Inactivation of Ribonuclease by Elastic Nuclear Collisions

Abstract

The primary cosmic rays consist of rapidly moving atomic nuclei. Besides the very frequent protons, the nuclei of heavier elements have also been detected. These highly charged particles interact with matter in a variety of ways. The atoms and molecules in the vicinity of the particle track experience an electrostatic force by which electronic quantum transitions are induced. Consequently excited and ionized atoms and molecules are the most frequent primary products in the first stage of radiation action. In additions to these two dominant primary processes there are other ways by which the incident particle may dissipate its energy. The most important of these are nuclear reactions and elastic nuclear collisions.
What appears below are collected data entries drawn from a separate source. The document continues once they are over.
Lemma ConnectTip_spec t tip top goal p : climb t tip top goal -> tree_prev t p = Some tip -> anc t goal p ->
  exists u o, ConnectTip t p = Ok (u, o) /\
    match o with
    | tip_connected => mapBlockIndex u = mapBlockIndex t /\ exists v, PruneBlockIndexCandidates u = Ok v /\ mapBlockIndex v = mapBlockIndex t /\ exists top', climb v p top' goal
    | tip_invalid corruption => corruption = false /\ less_good t u /\ rests u
    | tip_error => exists c, u = with_chain t (chainActive t) c /\ (c = coinsTip t \/ unwritten u)
    end.
Proof.
  intros K Ep Ha. pose proof (climb_shape _ _ _ _ K) as S. pose proof (climb_goal _ _ _ _ K) as L. destruct (cl_core _ _ _ _ K) as [B U].
  pose proof (cl_mark _ _ _ _ K) as M. assert (linked t p) as Lp by (by eapply anc_linked).
  unfold ConnectTip. rewrite (base_tip t tip B), Ep, bool_decide_eq_true_2 by done. destruct (ConnectBlock p (coinsTip t)) as [c|[]|] eqn:Ec.
  - destruct (FlushStateToDisk c) eqn:Ef; cbn [negb]; [|exists (with_chain t (chainActive t) c), tip_error; split; [done|]; exists c; split; [done|]; by right].
    exists (UpdateTip t (Some p) c), tip_connected. split; [done|]. split; [done|].
    assert (coins_at start t p c) as Hc by (eapply coins_child; [done|apply B|done]).
    destruct (climb_move t tip top goal p (SetTip (heap_of t) (chainActive t) (Some p)) c K) as (s & Hs & Hk); [by apply (base_move t tip)|done|]. by eexists.
  - by apply (cl_intact _ _ _ _ K p (coinsTip t) Lp) in Ec.
  - unfold InvalidBlockFound. destruct (fail_marked t p BLOCK_FAILED_VALID ltac:(auto) (proj1 Lp)) as [Ma Hg].
    assert (~ anc t tip p) as Htip.
    { intros Hn. destruct (anc_height t tip p S (proj1 (ba_linked _ _ _ B)) Hn). destruct (prev_height_tree t p tip S Ep). lia. }
    assert (~ anc t top p) as Htop.
    { destruct (mk_coins _ _ _ _ M) as [d Hd]. intros Hn. destruct (coins_at_anc t top p d Hd Hn) as [e He].
      inversion He as [|? q b ? Eq Hb Hcon]; subst; [congruence|]. rewrite Ep in Eq. injection Eq as <-.
      rewrite (coins_at_fun t tip b (coinsTip t) Hb (ba_coins _ _ _ B)) in Hcon. congruence. }
    pose proof (fail_core t tip p BLOCK_FAILED_VALID ltac:(auto) (conj B U) Htip) as Co. pose proof (fail_mark t tip top p BLOCK_FAILED_VALID ltac:(auto) M Htop) as Mo.
    set (u := erase_candidate _ p) in *. pose proof (best_invalid_searched u p) as R. exists (best_invalid u p), (tip_invalid false).
    unfold InvalidChainFound. rewrite (base_tip u tip (proj1 Co)). split; [done|]. split; [done|]. split.
    + split; [by transitivity u; [|apply R]|]. exists p. split; [by apply (cl_usable _ _ _ _ K)|]. intros G. by apply Hg, (sr_marked _ _ R).
    + exists tip, top. split; [by apply (core_searched u)|by apply (mark_searched u)].
  - exists t, tip_error. split; [done|]. exists (coinsTip t). destruct t. split; [done|]. by left.
Qed.

(** A line of blocks from [a], exclusive, to [b]. *)
Fixpoint path t a (l : list ptr) b : Prop := match l with [] => a = b | p :: l => tree_prev t p = Some a /\ path t p l b end.
Lemma path_snoc t a l b p : path t a l b -> tree_prev t p = Some b -> path t a (l ++ [p]) p.
Proof. revert a; induction l as [|x l IH]; cbn; intros a; [intros -> ?; done|]. intros [? ?] ?. auto. Qed.
Lemma path_anc t a l b : path t a l b -> anc t b a.
Proof. revert a; induction l as [|x l IH]; cbn; intros a; [intros ->; apply anc_refl|]. intros [Hx Hl]. eapply anc_trans; [by apply IH|by apply anc_prev]. Qed.
Lemma path_index t u a l b : mapBlockIndex u = mapBlockIndex t -> path t a l b -> path u a l b.
Proof. intros E. revert a; induction l as [|x l IH]; cbn; intros a; [done|]. unfold tree_prev. rewrite E. intros [? ?]; auto. Qed.
Lemma collect_path t a q : shaped t -> known t q -> anc t q a -> forall n, tree_height t q - tree_height t a <= Z.of_nat n ->
  exists l, collect_blocks n t (Some q) (tree_height t a) = rev l /\ path t a l q /\ (l = [] -> q = a).
Proof.
  intros S Hq Ha n. revert q Ha Hq. induction n as [|n IH]; intros q Ha Hq Hn; destruct (anc_height t q a S Hq Ha) as [Hh He]; cbn.
  { exists []. rewrite (He ltac:(lia)). done. }
  destruct (_ =? _) eqn:E; zbool; [exists []; rewrite (He ltac:(lia)); done|]. destruct (anc_inv t q a Ha) as [->|(r & Er & Hr)]; [done|]. rewrite Er.
  destruct (prev_height_tree t q r S Er) as [Hk Hrh]. destruct (IH r Hr Hk ltac:(lia)) as (l & -> & Hl & _).
  exists (l ++ [q]). rewrite rev_app_distr. split; [done|]. split; [by eapply path_snoc|]. by destruct l.
Qed.
End Climb.

(** ** Lemmas: the steps of the activation *)

Section Activate.
Context {C : Type} `{ChainState C} {start : C} `{!ChainStateLaws (C := C)}.
Implicit Types (t u : BlockTree C) (p q tip top goal : ptr).
#[local] Abbreviation core := (core start).
#[local] Abbreviation mark := (mark start).
#[local] Abbreviation climb := (climb (start := start)).
#[local] Abbreviation rests := (rests (start := start)).

(** How a run that climbs from [tip] may end, with [done_at] for the block where it is done. *)
Definition run_result t u (o : step_outcome) (done_at better_at : ptr -> Prop) goal : Prop :=
  match o with
  | batch_done => mapBlockIndex u = mapBlockIndex t /\ exists a top, done_at a /\ climb u a top goal
  | better_tip => mapBlockIndex u = mapBlockIndex t /\ exists a top, better_at a /\ climb u a top goal
  | invalid_found => less_good t u /\ rests u
  | step_failed => marked t u /\ sound start u
  end.
Lemma run_result_index t t' u o D D' B B' goal : mapBlockIndex t' = mapBlockIndex t -> (forall a, D a -> D' a) -> (forall a, B a -> B' a) ->
  run_result t' u o D B goal -> run_result t u o D' B' goal.
Proof.
  intros E HD HB. destruct o; cbn.
  - intros (-> & a & top & ? & ?). split; [done|]. exists a, top. auto.
  - intros (-> & a & top & ? & ?). split; [done|]. exists a, top. auto.
  - intros ((Ma & x & Hx & Hn) & ?). split; [|done]. split; [by transitivity t'; [apply same_index_marked|]|]. exists x. split; [|done].
    unfold good, failed, status_of, field in *. by rewrite <- E.
  - intros [Ma ?]. split; [|done]. by transitivity t'; [apply same_index_marked|].
Qed.

Lemma anc_index t u p q : mapBlockIndex u = mapBlockIndex t -> anc t p q -> anc u p q.
Proof. intros E [k Hk]. exists k. unfold heap_of in *. by rewrite E. Qed.
Lemma height_index t u p : mapBlockIndex u = mapBlockIndex t -> tree_height u p = tree_height t p.
Proof. intros E. unfold tree_height, field. by rewrite E. Qed.

Lemma connect_blocks_spec w first goal : forall l t tip top b, climb t tip top goal -> path t tip l b -> anc t goal b ->
  exists u o, connect_blocks t w first l = Ok (u, o) /\ run_result t u o (fun a => a = b) (fun a => anc t goal a /\ tree_height t tip < tree_height t a) goal.
Proof.
  induction l as [|p l IH]; intros t tip top b K Hp Ha; cbn [connect_blocks].
  { exists t, batch_done. split; [done|]. split; [done|]. by exists tip, top. }
  cbn in Hp. destruct Hp as [Ep Hp]. assert (anc t goal p) as Hgp by (eapply anc_trans; [done|by eapply path_anc]).
  destruct (ConnectTip_spec t tip top goal p K Ep Hgp) as (u & o & -> & Ho). cbn [res_bind fst snd]. destruct o as [|co|].
  - destruct Ho as (Eu & v & -> & Ev & top' & Kv). cbn [res_bind]. rewrite (base_tip v p (proj1 (cl_core _ _ _ _ Kv))).
    destruct (prev_height_tree t p tip (climb_shape _ _ _ _ K) Ep) as [_ Hh]. destruct (match w with Some _ => _ | None => _ end).
    + exists v, better_tip. split; [done|]. split; [done|]. exists p, top'. split; [|done]. split; [done|lia].
    + destruct (IH v p top' b Kv (path_index t v p l b Ev Hp) (anc_index t v goal b Ev Ha)) as (x & o & -> & Ho). exists x, o. split; [done|].
      revert Ho. apply run_result_index; [done|done|]. intros a [Hga Hlt]. rewrite !(height_index t v _ Ev) in Hlt. split; [by apply (anc_index v t)|lia].
  - destruct Ho as (-> & Lg & a & top' & Co & M). unfold InvalidChainFound. rewrite (base_tip u a (proj1 Co)). cbn [res_bind].
    pose proof (best_invalid_searched u first) as R. exists (best_invalid u first), invalid_found. split; [done|]. destruct Lg as (Ma & x & Hx & Hn). split.
    + split; [by transitivity u; [|apply R]|]. exists x. split; [done|]. intros G. by apply Hn, (sr_marked _ _ R).
    + exists a, top'. split; [by apply (core_searched u)|by apply (mark_searched u)].
  - destruct Ho as (c & -> & Hc). exists (with_chain t (chainActive t) c), step_failed. split; [done|]. split; [by apply same_index_marked|].
    exists tip, (coinsTip t). destruct t. split; [apply K|]. destruct Hc as [->|]; auto.
Qed.

Lemma connect_batches_spec w goal : forall fuel t tip top, climb t tip top goal -> anc t goal tip ->
  (Z.to_nat (tree_height t goal - tree_height t tip) < fuel)%nat ->
  exists u o, connect_batches fuel t w goal (tree_height t tip) = Ok (u, o) /\
    run_result t u o (fun a => a = goal) (fun a => anc t goal a /\ tree_height t tip < tree_height t a) goal.
Proof.
  induction fuel as [|fuel IH]; intros t tip top K Ha Hf; [lia|]. cbn [connect_batches]. pose proof (climb_shape _ _ _ _ K) as S. pose proof (climb_goal _ _ _ _ K) as L.
  destruct (anc_height t goal tip S (proj1 L) Ha) as [Hh He]. pose proof (anc_known t goal tip S (proj1 L) Ha) as Hk. pose proof (height_nonneg t tip S Hk) as H0.
  destruct (_ =? _) eqn:E; zbool.
  { exists t, batch_done. split; [done|]. split; [done|]. exists tip, top. split; [|done]. symmetry. apply He. lia. }
  set (target := Z.min _ _). pose proof (proj1 L) as Lk. apply known_heap in Lk as Lh. rewrite GetAncestor_eq, height_heap by (done || apply S).
  rewrite !(proj2 (Z.leb_le _ _)) by lia. cbn [andb].
  destruct (up_Some _ (Z.to_nat (tree_height t goal - target)) goal (sh_wf _ S) (sh_rooted _ S) Lh) as [q Hq]; [rewrite height_heap; lia|].
  rewrite Hq. destruct (anc_range t goal q _ S Lk Hq) as [Hqk Hqh]. assert (anc t goal q) as Hgq by (by eexists).
  assert (anc t q tip) as Hqt by (apply (anc_line t goal); [done|done|done|done|lia]).
  destruct (collect_path t tip q S Hqk Hqt 33 ltac:(lia)) as (l & -> & Hl & Hnil). rewrite rev_involutive.
  destruct l as [|first l]; [specialize (Hnil eq_refl) as ->; lia|].
  destruct (connect_blocks_spec w first goal (first :: l) t tip top q K Hl Hgq) as (u & o & -> & Ho). cbn [res_bind fst snd].
  destruct o; [|by exists u, better_tip|by exists u, invalid_found|by exists u, step_failed].
  destruct Ho as (Eu & a & top' & -> & Ku). replace target with (tree_height u q) by (rewrite (height_index t u q Eu); lia).
  destruct (IH u q top' Ku (anc_index t u goal q Eu Hgq)) as (v & o & -> & Ho); [rewrite !(height_index t u _ Eu); lia|].
  exists v, o. split; [done|]. revert Ho. apply run_result_index; [done|done|]. intros a [Hga Hlt]. rewrite !(height_index t u _ Eu) in Hlt. split; [by apply (anc_index u t)|lia].
Qed.

(** Two blocks of the tree have a common ancestor. *)
Lemma fork_exists t tip goal : shaped t -> chain_of (heap_of t) tip (chainActive t) -> known t goal ->
  exists f, FindFork (heap_of t) (chainActive t) (Some goal) = Some f /\ anc t goal f /\ anc t tip f /\ (anc t goal tip -> f = tip).
Proof.
  intros S Hc Hg. assert (known t tip) as Ht by (apply known_heap, Hc). pose proof (FindFork_spec _ tip _ goal (sh_wf _ S) (sh_rooted _ S) Hc (proj2 (known_heap t goal) Hg)) as Hs.
  assert (forall x, known t x -> Contains (heap_of t) (chainActive t) x = true <-> anc t tip x) as Hact by (intros x; by apply active_anc).
  destruct (FindFork _ _ _) as [f|].
  - destruct Hs as (k & Hk & Hf & Hmin). exists f. split; [done|]. assert (anc t goal f) as Hgf by (by exists k). pose proof (anc_known t goal f S Hg Hgf) as Hkf.
    pose proof (proj1 (Hact f Hkf) Hf) as Htf. split_and!; [done|done|]. intros [j Hj]. destruct (anc_range t goal f k S Hg Hk) as [_ H1], (anc_range t goal tip j S Hg Hj) as [_ H2].
    destruct (anc_height t tip f S Ht Htf) as [H3 H4]. destruct (decide (j < k)%nat) as [Hjk|]; [|symmetry; apply H4; lia].
    exfalso. pose proof (Hmin j tip Hjk Hj) as Hno. apply not_true_iff_false in Hno. apply Hno, Hact; [done|apply anc_refl].
  - exfalso. pose proof (height_nonneg t goal S Hg). pose proof (height_nonneg t tip S Ht).
    destruct (anc_at_height t goal 0 S Hg ltac:(lia)) as (r & Hr & Hr0), (anc_at_height t tip 0 S Ht ltac:(lia)) as (r' & Hr' & Hr0').
    pose proof (anc_known _ _ _ S Hg Hr) as Kr. pose proof (anc_known _ _ _ S Ht Hr') as Kr'. assert (r = r') as <- by (by apply (sh_root _ S)).
    destruct Hr as [k Hk]. specialize (Hs k r Hk). apply not_true_iff_false in Hs. by apply Hs, Hact.
Qed.

Lemma ActivateBestChainStep_spec t tip top goal : climb t tip top goal ->
  exists u ok inv, ActivateBestChainStep t goal = Ok (u, ok, inv) /\
    if ok then
      if inv : bool then less_good t u /\ rests u
      else mapBlockIndex u = mapBlockIndex t /\ exists a top', climb u a top' goal /\ anc t goal a /\ (anc t goal tip -> tip <> goal -> tree_height t tip < tree_height t a)
    else marked t u /\ sound start u.
Proof.
  intros K. pose proof (climb_shape _ _ _ _ K) as S. pose proof (climb_goal _ _ _ _ K) as L. destruct (cl_core _ _ _ _ K) as [B U]. pose proof (cl_mark _ _ _ _ K) as M.
  unfold ActivateBestChainStep. destruct (fork_exists t tip goal S (ba_chain _ _ _ B) (proj1 L)) as (f & -> & Hgf & Htf & Hft).
  destruct (disconnect_loop_spec f (length (chainActive t)) t tip B Htf) as (v & c & ok & -> & Bu).
  { destruct (ba_chain _ _ _ B) as (_ & Hl & _). rewrite height_heap in Hl. pose proof (height_nonneg t f S (anc_known t tip f S (proj1 (ba_linked _ _ _ B)) Htf)). lia. }
  cbn [res_bind fst snd]. set (u := with_chain t v c) in *. destruct (anc_work t tip f S Htf) as [Hw _]. destruct ok; cbn [negb].
  2:{ exists u, false, false. split; [done|]. split; [by apply same_index_marked|]. destruct Bu as (a & d & Ba & Hta & Hd). exists a, d.
      split; [|done]. split; [done|]. exact (usable_anc t tip a U Hta). }
  assert (climb u f top goal) as Ku.
  { split; [split; [done|exact (usable_anc t tip f U Htf)]| |exact (cl_candidate _ _ _ _ K)|exact (cl_usable _ _ _ _ K)|exact (cl_intact _ _ _ _ K)|exact (cl_best _ _ _ _ K)].
    apply (mark_move t tip); [done|]. pose proof (mk_work _ _ _ _ M). lia. }
  destruct (connect_batches_spec (work_of t <$> active_tip t) goal (Datatypes.S (Z.to_nat (tree_height u goal))) u f top Ku Hgf) as (x & o & -> & Ho).
  { pose proof (height_nonneg u f (climb_shape _ _ _ _ Ku) (proj1 (ba_linked _ _ _ Bu))). lia. }
  cbn [res_bind fst snd]. destruct o.
  - destruct Ho as (Ex & a & top' & -> & Kx). exists x, true, false. split; [done|]. split; [done|]. exists goal, top'. split; [done|]. split; [apply anc_refl|].
    intros Hgt Hne. destruct (anc_height t goal tip S (proj1 L) Hgt) as [H1 H2]. destruct (decide (tree_height t goal <= tree_height t tip)) as [Hle|]; [by destruct Hne; rewrite H2|lia].
  - destruct Ho as (Ex & a & top' & [Hga Hlt] & Kx). exists x, true, false. split; [done|]. split; [done|]. exists a, top'. split; [done|]. split; [done|].
    intros Hgt _. by rewrite <- (Hft Hgt).
  - by exists x, true, true.
  - by exists x, false, false.
Qed.
End Activate.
While the biological consequences of excitations and ionizations have been widely investigated in photobiology and radiation biology, not much work has been done on the biological effects of nuclear reactions, and no one has succeeded in demonstrating convincingly the biological effectiveness of elastic nuclear collisions. If energy is transferred to an atom or molecule by one of the latter mechanisms, a much more violent disturbance is caused than would be caused by an excitation or ionization. Thus it might turn out that elastic nuclear collisions cause biological damage with higher effectiveness than excitations and ionizations do, especially in very large and stable molecules and in biological structures, which may recover from excitations and ionizations. Therefore it appeared necessary and interesting to investigate the biological effectiveness of mechanisms other than excitations and ionizations.